WASHINGTON – Stati Uniti e Arabia Saudita hanno firmato un accordo sul nucleare civile che consentirà al regno di costruire reattori con tecnologia americana, arricchire uranio e trattare combustibile esausto.
Il Dipartimento dell’Energia statunitense ha definito l’intesa “storica”, spiegando che il segretario Chris Wright e il ministro saudita dell’Energia, principe Abdulaziz bin Salman, hanno sottoscritto un accordo di cooperazione nucleare pacifica, noto come “123 agreement”, accompagnato da un’intesa bilaterale sulle garanzie.
Secondo Washington, i due testi stabiliscono la base giuridica per una collaborazione trentennale da diversi miliardi di dollari, destinata a coinvolgere imprese americane nello sviluppo del programma nucleare saudita.
Il negoziato era in corso da anni, sia durante il primo mandato di Donald Trump che sotto l’amministrazione di Joe Biden. Rispetto alla proposta precedente, il nuovo accordo non comprende però un Additional Protocol che avrebbe consentito all’Agenzia internazionale per l’energia atomica di effettuare ispezioni improvvise e particolarmente invasive.
L’intesa permette inoltre a Riad di arricchire uranio e riprocessare rifiuti nucleari, due attività che possono essere impiegate anche nella produzione di materiale per ordigni atomici.
Gli Emirati Arabi Uniti avevano rinunciato a entrambe quando firmarono un accordo analogo con gli Stati Uniti nel 2009.
L’amministrazione Trump sostiene che il progetto rispetti le norme sulla non proliferazione previste dall’Atomic Energy Act e generi miliardi di dollari per l’industria nucleare americana. Riad aveva più volte avvertito che, in assenza di un’intesa con Washington, avrebbe potuto rivolgersi a Cina o Russia.

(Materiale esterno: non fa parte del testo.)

(** C9.  Every document a completed fetch produces -- the start page, a
    native document, a document derived from markup, or the error document --
    has an empty [rawHtml] whenever [wasMarkdown] is true: in [fetchPage] of
    the bun process and in [shimFetchPage] of the view shim. *)
Theorem native_document_has_no_raw_html (url : jsstring) (doc : PageContent.t) :
  (exists fetched, Bun.fetchPage P settings fetched url = Ok doc) \/
  (exists fetched, Shim.shimFetchPage P settings fetched url = Ok doc) ->
  PageContent.wasMarkdown doc = true ->
  PageContent.rawHtml doc = [].
Proof.
  intros [[fetched H] | [fetched H]] Hw.
  - unfold Bun.fetchPage in H. destruct (jsstring_eqb url START_PAGE_URL).
    + destruct (BrowserSettings.sendAcceptMd settings).
      * injection H as <-. reflexivity.
      * apply bind_Ok_inv in H as (md & _ & H). injection H as <-. discriminate Hw.
    + destruct (bind fetched (Bun.processResponse P settings)) as [content|m] eqn:E.
      * injection H as <-. apply bind_Ok_inv in E as (response & _ & E).
        exact (processResponse_native_raw response E Hw).
      * injection H as <-. discriminate Hw.
  - unfold Shim.shimFetchPage in H. destruct (jsstring_eqb url START_PAGE_URL).
    + destruct (BrowserSettings.sendAcceptMd settings).
      * injection H as <-. reflexivity.
      * apply bind_Ok_inv in H as (md & _ & H). injection H as <-. discriminate Hw.
    + apply bind_Ok_inv in H as (response & _ & H).
      apply bind_Ok_inv in H as (text & _ & H).
      destruct (Bun.isMarkdownResponse _ text).
      * apply bind_Ok_inv in H as (title & _ & H). injection H as <-. reflexivity.
      * apply bind_Ok_inv in H as (title & _ & H).
        apply bind_Ok_inv in H as (md & _ & H). injection H as <-. discriminate Hw.
Qed.

End FetchProperties.

Lemma markdown_response_is_native_witness :
  exists doc,
    Bun.fetchPage Sample.platform Bun.settings0 (Ok Sample.markdownResponse)
                  (str "https://example.com/readme.md") = Ok doc /\
    PageContent.wasMarkdown doc = true /\
    PageContent.markdown doc = str "# Readme" /\
    PageContent.rawHtml doc = [].
Proof.
  apply (proj1 (markdown_response_is_native Sample.platform Bun.settings0))
    with (ct := str "text/markdown; charset=utf-8") (h := str "example.com");
    try reflexivity.
  discriminate.
Defined.

Lemma native_document_has_no_raw_html_witness :
  PageContent.rawHtml
    {| PageContent.url := str "https://example.com/readme.md";
       PageContent.markdown := str "# Readme";
       PageContent.rawHtml := [];
       PageContent.title := str "Readme";
       PageContent.wasMarkdown := true |} = [].
Proof.
  apply (native_document_has_no_raw_html Sample.platform Bun.settings0
           (str "https://example.com/readme.md")).
  - left. exists (Ok Sample.markdownResponse). vm_compute. reflexivity.
  - reflexivity.
Defined.

(* ================================================================== *)
(** * Facts about strings and scans *)
(* ================================================================== *)

Unset Implicit Arguments.

Section StringFacts.

Lemma span_app (p : char -> bool) (s : jsstring) :
  fst (span p s) ++ snd (span p s) = s.
Proof.
  induction s as [|c s IH]; simpl; [reflexivity|].
  destruct (p c); [|reflexivity].
  destruct (span p s) as [a b]. simpl in *. now rewrite IH.
Qed.

Lemma span_fst_all (p : char -> bool) (s : jsstring) :
  forallb p (fst (span p s)) = true.
Proof.
  induction s as [|c s IH]; simpl; [reflexivity|].
  destruct (p c) eqn:E; [|reflexivity].
  destruct (span p s) as [a b]. simpl in *. now rewrite E.
Qed.

Lemma span_snd_head (p : char -> bool) (s : jsstring) (c : char) (r : jsstring) :
  snd (span p s) = c :: r -> p c = false.
Proof.
  induction s as [|d s IH]; simpl; [discriminate|].
  destruct (p d) eqn:E.
  - destruct (span p s) as [a b]. simpl in *. exact IH.
  - simpl. intros H. injection H as -> ->. exact E.
Qed.

Lemma span_snd_dropWhile (p : char -> bool) (s : jsstring) :
  snd (span p s) = dropWhile p s.
Proof.
  induction s as [|c s IH]; simpl; [reflexivity|].
  destruct (p c); [|reflexivity].
  destruct (span p s) as [a b]. exact IH.
Qed.

Lemma span_all (p : char -> bool) (a b : jsstring) :
  forallb p a = true ->
  match b with c :: _ => p c = false | [] => True end ->
  span p (a ++ b) = (a, b).
Proof.
  intros Ha Hb. induction a as [|c a IH]; simpl in *.
  - destruct b as [|c b]; [reflexivity|]. simpl. now rewrite Hb.
  - apply andb_true_iff in Ha as [Hc Ha]. rewrite Hc, (IH Ha). reflexivity.
Qed.

Lemma dropWhile_all (p : char -> bool) (s : jsstring) :
  forallb p s = true -> dropWhile p s = [].
Proof.
  induction s as [|c s IH]; simpl; [reflexivity|].
  intros H. apply andb_true_iff in H as [Hc Hs]. now rewrite Hc, IH.
Qed.

Lemma dropWhile_nil (p : char -> bool) (s : jsstring) :
  dropWhile p s = [] -> forallb p s = true.
Proof.
  induction s as [|c s IH]; simpl; [reflexivity|].
  destruct (p c); [exact IH | discriminate].
Qed.

Lemma dropWhile_head (p : char -> bool) (s : jsstring) (c : char) (r : jsstring) :
  dropWhile p s = c :: r -> p c = false.
Proof.
  rewrite <- span_snd_dropWhile. apply span_snd_head.
Qed.

Lemma dropWhile_split (p : char -> bool) (s : jsstring) :
  exists pre, s = pre ++ dropWhile p s /\ forallb p pre = true.
Proof.
  exists (fst (span p s)). rewrite <- span_snd_dropWhile, span_app.
  split; [reflexivity | apply span_fst_all].
Qed.

Lemma dropWhile_id (p : char -> bool) (c : char) (s : jsstring) :
  p c = false -> dropWhile p (c :: s) = c :: s.
Proof. intros H. simpl. now rewrite H. Qed.

Lemma forallb_rev (p : char -> bool) (s : jsstring) :
  forallb p (rev s) = forallb p s.
Proof.
  induction s as [|c s IH]; simpl; [reflexivity|].
  rewrite forallb_app, IH. simpl. rewrite andb_true_r. apply andb_comm.
Qed.

(** [trimEnd] cuts a run of white space off the end. *)
Lemma trimEnd_split (s : jsstring) :
  exists post, s = trimEnd s ++ post /\ forallb isWhiteSpace post = true.
Proof.
  unfold trimEnd.
  destruct (dropWhile_split isWhiteSpace (rev s)) as (pre & E & Hpre).
  exists (rev pre). split.
  - rewrite <- rev_app_distr, <- E. symmetry. apply rev_involutive.
  - now rewrite forallb_rev.
Qed.

Lemma trimEnd_last (s u : jsstring) (c : char) :
  trimEnd s = u ++ [c] -> isWhiteSpace c = false.
Proof.
  unfold trimEnd. intros H.
  assert (E : dropWhile isWhiteSpace (rev s) = c :: rev u).
  { rewrite <- (rev_involutive (dropWhile _ _)), H, rev_app_distr. reflexivity. }
  exact (dropWhile_head _ _ _ _ E).
Qed.

Lemma trimEnd_id (s : jsstring) (c : char) :
  isWhiteSpace c = false -> trimEnd (s ++ [c]) = s ++ [c].
Proof.
  intros H. unfold trimEnd. rewrite rev_app_distr. simpl. rewrite H.
  simpl. now rewrite rev_involutive.
Qed.

Lemma trimEnd_nil : trimEnd [] = [].
Proof. reflexivity. Qed.

Lemma trimEnd_head (s : jsstring) (c : char) :
  isWhiteSpace c = false -> exists r, trimEnd (c :: s) = c :: r.
Proof.
  intros Hc. destruct (trimEnd_split (c :: s)) as (post & E & Hpost).
  destruct (trimEnd (c :: s)) as [|d r] eqn:T.
  - simpl in E. subst post. simpl in Hpost. rewrite Hc in Hpost. discriminate.
  - injection E as <- _. now exists r.
Qed.

Lemma trim_nil_iff (s : jsstring) :
  trim s = [] <-> forallb isWhiteSpace s = true.
Proof.
  unfold trim, trimStart. split.
  - intros H. destruct (dropWhile isWhiteSpace s) as [|c r] eqn:E.
    + now apply dropWhile_nil.
    + pose proof (dropWhile_head _ _ _ _ E) as Hc.
      destruct (trimEnd_head r c Hc) as [r' Hr]. congruence.
  - intros H. now rewrite (dropWhile_all _ _ H).
Qed.

(** [trim] leaves alone a string that neither starts nor ends with white
    space. *)
Lemma trim_id (c d : char) (s : jsstring) :
  isWhiteSpace c = false -> isWhiteSpace d = false ->
  trim (c :: s ++ [d]) = c :: s ++ [d].
Proof.
  intros Hc Hd. unfold trim, trimStart. rewrite (dropWhile_id _ _ _ Hc).
  exact (trimEnd_id (c :: s) d Hd).
Qed.

Lemma trim_split (s : jsstring) :
  exists pre post,
    s = pre ++ trim s ++ post /\
    forallb isWhiteSpace pre = true /\ forallb isWhiteSpace post = true.
Proof.
  unfold trim, trimStart.
  destruct (dropWhile_split isWhiteSpace s) as (pre & E & Hpre).
  destruct (trimEnd_split (dropWhile isWhiteSpace s)) as (post & E' & Hpost).
  exists pre, post. split; [|split]; auto. now rewrite <- E'.
Qed.

Lemma trim_idempotent (s : jsstring) : trim (trim s) = trim s.
Proof.
  destruct (trim s) as [|c r] eqn:E; [reflexivity|].
  assert (Hc : isWhiteSpace c = false).
  { unfold trim, trimStart in E.
    destruct (dropWhile isWhiteSpace s) as [|c' r'] eqn:D; [discriminate|].
    pose proof (dropWhile_head _ _ _ _ D) as Hc'.
    destruct (trimEnd_head r' c' Hc') as [r'' Hr]. congruence. }
  destruct (@exists_last _ (c :: r)) as (u & d & Eu); [discriminate|].
  assert (Hd : isWhiteSpace d = false).
  { unfold trim in E. apply (trimEnd_last (trimStart s) u d). congruence. }
  rewrite Eu. destruct u as [|c' u].
  - simpl in Eu. injection Eu as <- ->. unfold trim, trimStart. simpl.
    rewrite Hc. unfold trimEnd. simpl. now rewrite Hc.
  - injection Eu as <- ->. now apply trim_id.
Qed.

End StringFacts.

Section ScanFacts.

Lemma replaceFrom_no_match (m : matcher) (s : jsstring) :
  forall prev, matchesSomewhere m prev s = false -> replaceFrom m prev 0 s = s.
Proof.
  induction s as [|c s IH]; intros prev H; simpl in *.
  - destruct (m prev []); [discriminate | reflexivity].
  - destruct (m prev (c :: s)); [discriminate|]. now rewrite IH.
Qed.

Lemma replaceFrom_forallb (m : matcher) (p : char -> bool) :
  (forall prev t r n, m prev t = Some (r, n) -> forallb p r = true) ->
  forall s prev k, forallb p s = true -> forallb p (replaceFrom m prev k s) = true.
Proof.
  intros Hm. induction s as [|c s IH]; intros prev k Hs.
  - destruct k; simpl; [|reflexivity].
    destruct (m prev []) as [[r [|n]]|] eqn:E; [| |reflexivity];
      rewrite app_nil_r; exact (Hm _ _ _ _ E).
  - simpl in Hs. apply andb_true_iff in Hs as [Hc Hs].
    destruct k; simpl; [|now apply IH].
    destruct (m prev (c :: s)) as [[r [|n]]|] eqn:E.
    + rewrite forallb_app, (Hm _ _ _ _ E). simpl. now rewrite Hc, IH.
    + rewrite forallb_app, (Hm _ _ _ _ E). simpl. now apply IH.
    + simpl. now rewrite Hc, IH.
Qed.

Lemma wsRunAt_Some (prev : option char) (s r : jsstring) (n : nat) :
  wsRunAt prev s = Some (r, n) ->
  r = [chr " "] /\ n = length (fst (span isWhiteSpace s)) /\ (1 <= n)%nat.
Proof.
  unfold wsRunAt. destruct (span isWhiteSpace s) as [[|c w] b]; [discriminate|].
  intros H. injection H as <- <-. simpl. repeat split. lia.
Qed.

Lemma wsRunAt_None (prev : option char) (c : char) (s : jsstring) :
  wsRunAt prev (c :: s) = None -> isWhiteSpace c = false.
Proof.
  unfold wsRunAt. simpl. destruct (isWhiteSpace c); [|reflexivity].
  destruct (span isWhiteSpace s). discriminate.
Qed.

Lemma span_fst_length_le (p : char -> bool) (s : jsstring) :
  (length (fst (span p s)) <= length s)%nat.
Proof.
  rewrite <- (span_app p s) at 2. rewrite length_app. lia.
Qed.

Lemma span_fst_firstn (p : char -> bool) (s : jsstring) :
  firstn (length (fst (span p s))) s = fst (span p s).
Proof.
  rewrite <- (span_app p s) at 2. rewrite firstn_app, Nat.sub_diag. simpl.
  now rewrite firstn_all, app_nil_r.
Qed.

(** What is left of a string that [/\s+/g] turned into white space only was
    white space only. *)
Lemma collapse_ws_all (s : jsstring) :
  forall prev k,
    (k <= length s)%nat ->
    forallb isWhiteSpace (firstn k s) = true ->
    forallb isWhiteSpace (replaceFrom wsRunAt prev k s) = true ->
    forallb isWhiteSpace s = true.
Proof.
  induction s as [|c s IH]; intros prev k Hk Hf Ho; [reflexivity|].
  destruct k as [|k].
  - simpl in Ho. destruct (wsRunAt prev (c :: s)) as [[r n]|] eqn:E.
    + destruct (wsRunAt_Some _ _ _ _ E) as (-> & Hn & Hpos).
      pose proof (span_fst_length_le isWhiteSpace (c :: s)) as Hle.
      pose proof (span_fst_all isWhiteSpace (c :: s)) as Hall.
      rewrite <- span_fst_firstn, <- Hn in Hall. rewrite <- Hn in Hle.
      destruct n as [|n]; [lia|]. simpl in Ho, Hall, Hle.
      apply andb_true_iff in Hall as [Hc Hall]. simpl. rewrite Hc.
      apply (IH (Some c) n); [lia | exact Hall | exact Ho].
    + pose proof (wsRunAt_None _ _ _ E) as Hc. simpl in Ho. now rewrite Hc in Ho.
  - simpl in *. apply andb_true_iff in Hf as [Hc Hf]. rewrite Hc.
    apply (IH (Some c) k); [lia | exact Hf | exact Ho].
Qed.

Il caso assume un peso ulteriore mentre gli Stati Uniti combattono contro l’Iran, conflitto iniziato anche per le preoccupazioni americane sul programma nucleare di Teheran.
Esponenti Democratici e Repubblicani, insieme a funzionari israeliani, avevano già espresso dubbi sulla possibilità che un programma civile saudita venga in futuro convertito a fini militari.

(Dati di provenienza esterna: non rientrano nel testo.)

Lemma single_live_token_witness :
  holds_live_token holding 1 /\ accepted holding 1 (Some sample_token)
  /\ claim_enabled holding = false.
Proof.
  assert (L : holds_live_token holding 1).
  { exists sample_token. split; [reflexivity | vm_compute; discriminate]. }
  split; [exact L | split; [reflexivity|]].
  exact (proj1 (proj2 (single_live_token
           [sample_link; OpClaim 0 (Return (blit "AbC123Xy")) 0] 1)) L).
Defined.

(** C2, as stated, fails: after a successful [wipe] with the valid token
    the token is still stored, claiming is still disabled, and an
    immediate [claim] is refused. *)
Lemma wipe_keeps_lease_counterexample :
  accepted holding 1 (Some sample_token)
  /\ fst (wipe (Some sample_token) 1 (Return tt) 2 holding) = Return true
  /\ active_token (snd (wipe (Some sample_token) 1 (Return tt) 2 holding))
     <> None
  /\ claim_enabled (snd (wipe (Some sample_token) 1 (Return tt) 2 holding))
     <> true
  /\ fst (claim 2 (Return (blit "Zz999999")) 2
            (snd (wipe (Some sample_token) 1 (Return tt) 2 holding)))
     = Return None.
Proof. vm_compute. repeat split; discriminate. Qed.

Il senatore Democratico Edward Markey ha affermato che l’accordo renderà il mondo meno sicuro e potrebbe favorire una corsa agli armamenti regionale.

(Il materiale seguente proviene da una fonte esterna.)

Fixpoint lookup_declaration (style : list (string * string)) (key : string)
    : option string :=
  match style with
  | [] => None
  | (k, v) :: rest => if String.eqb k key then Some v else lookup_declaration rest key
  end.

Definition is_identifier_char (c : ascii) : bool :=
  let n := nat_of_ascii c in
  (Nat.leb 48 n && Nat.leb n 57) || (Nat.leb 65 n && Nat.leb n 90)
  || (Nat.leb 97 n && Nat.leb n 122) || Nat.eqb n 95.

Fixpoint replace_other_chars (s : string) : string :=
  match s with
  | EmptyString => EmptyString
  | String c rest =>
      String (if is_identifier_char c then c else "_"%char) (replace_other_chars rest)
  end.

Definition mk_path (id : string) (style : list (string * string))
    (segments : list (list SvgPoint)) : SvgPath (list (string * string)) :=
  {| svg_id := id; svg_style := style; svg_segments := fun _ => segments |}.

Definition pt (x y : float) : SvgPoint := {| svg_x := x; svg_y := y |}.

(** One path with a single point on the mirror axis, filled red. *)
Definition dot_path : SvgPath (list (string * string)) :=
  mk_path "dot" [("fill", "#ff0000")] [[pt 45 10]].

(** A triangle, filled red; a second file has a square in the same
    color. *)
Definition triangle_path : SvgPath (list (string * string)) :=
  mk_path "tri" [("fill", "#ff0000")] [[pt 10 20; pt 30 20; pt 20 40]].

Definition square_path : SvgPath (list (string * string)) :=
  mk_path "sq" [("fill", "#ff0000")] [[pt 10 10; pt 20 10; pt 20 20; pt 10 20]].

Definition blue_path : SvgPath (list (string * string)) :=
  mk_path "blue" [("fill", "#0000ff")] [[pt 1 1; pt 2 1; pt 2 2]].

Definition files (file_name : string) : result (list (SvgPath (list (string * string)))) :=
  if String.eqb file_name "svgs/dot.svg" then Ok [dot_path]
  else if String.eqb file_name "svgs/front.svg" then Ok [triangle_path; blue_path; square_path]
  else if String.eqb file_name "svgs/back.svg" then Ok [square_path]
  else Raise (ValueError "no such file").

Definition externals : Externals :=
  {| Style := list (string * string);
     extract_value := lookup_declaration;
     Color := string;
     Color_from_html := fun text => Ok text;
     Color_eqb := String.eqb;
     Color_eqb_spec := String.eqb_spec;
     display_name := fun c => c;
     delta_e := fun _ _ => 0%float;
     sanitize_identifier := replace_other_chars;
     svg_parse_flatten := files |}.

Definition shape_eqb (s1 s2 : Shape_ string) : bool :=
  String.eqb (shape_name s1) (shape_name s2)
  && String.eqb (shape_color s1) (shape_color s2)
  && list_eqb (list_eqb Point_eqb)
       (paths (shape_polygon s1)) (paths (shape_polygon s2)).

Definition shape_names (s : Shape_ string) : string :=
  replace_other_chars (shape_name s).

Definition shape_externals : @ShapeExternals externals :=
  @Build_ShapeExternals externals shape_eqb string shape_names
    (fun n => {| identifier := ("clipped_shape_" ++ n)%string |}).

(** A backend that compiles every script. *)
Definition backend : @Backend externals :=
  @Build_Backend externals (fun _ _ => Ok tt).

End Sample.

(** The same collaborators over a folder that also holds an artwork with a
    stroked path after a sound one. *)
Module Stroked.

Definition outline_path : SvgPath (list (string * string)) :=
  Sample.mk_path "outline" [("fill", "#00ff00"); ("stroke", "#000000")]
    [[Sample.pt 1 1; Sample.pt 2 1; Sample.pt 2 2]].

Definition files (file_name : string) : result (list (SvgPath (list (string * string)))) :=
  if String.eqb file_name "svgs/outlined.svg"
  then Ok [Sample.triangle_path; outline_path]
  else Sample.files file_name.

Definition externals : Externals :=
  {| Style := list (string * string);
     extract_value := Sample.lookup_declaration;
     Color := string;
     Color_from_html := fun text => Ok text;
     Color_eqb := String.eqb;
     Color_eqb_spec := String.eqb_spec;
     display_name := fun c => c;
     delta_e := fun _ _ => 0%float;
     sanitize_identifier := Sample.replace_other_chars;
     svg_parse_flatten := files |}.

Definition shape_externals : @ShapeExternals externals :=
  @Build_ShapeExternals externals Sample.shape_eqb string Sample.shape_names
    (fun n => {| identifier := ("clipped_shape_" ++ n)%string |}).

End Stroked.

(** * The vocabulary of the properties *)

(** ** Sampling *)

(** The emitted point of a native point, for a given scale factor. *)
Definition scaled_point (factor : float) (mirror : bool) (p : SvgPoint) : Point :=
  {| point_x := ((if mirror then 90 - svg_x p else svg_x p) * factor)%float;
     point_y := (svg_y p * factor)%float |}.

Definition scaled_paths (factor : float) (mirror : bool)
    (segments : list (list SvgPoint)) : list (list Point) :=
  map (fun segment => map (scaled_point factor mirror)
                          (filter_repetition SvgPoint_eqb segment))
      segments.

(** The native abscissa a point is computed from. *)
Definition native_x (reverse : bool) (p : SvgPoint) : float :=
  if reverse then (90 - svg_x p)%float else svg_x p.

(** The exact value of a finite float, [n * 2^e], as the pair [(n, e)]. *)
Definition exact_value (f : float) : option (Z * Z) :=
  match Prim2SF f with
  | S754_zero _ => Some (0, 0)%Z
  | S754_finite s m e => Some (if s then Zneg m else Zpos m, e)
  | _ => None
  end.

Anche l’ex primo ministro israeliano Naftali Bennett ha parlato di un grave fallimento strategico, sostenendo che l’arricchimento sul territorio saudita potrebbe ridurre il controllo internazionale e indebolire la sicurezza di Israele.
Il testo passerà ora al Congresso. Se le Camere non approveranno una risoluzione contraria entro 90 giorni di seduta, l’accordo entrerà in vigore. Per superare un eventuale veto presidenziale sarebbe necessaria una maggioranza dei due terzi.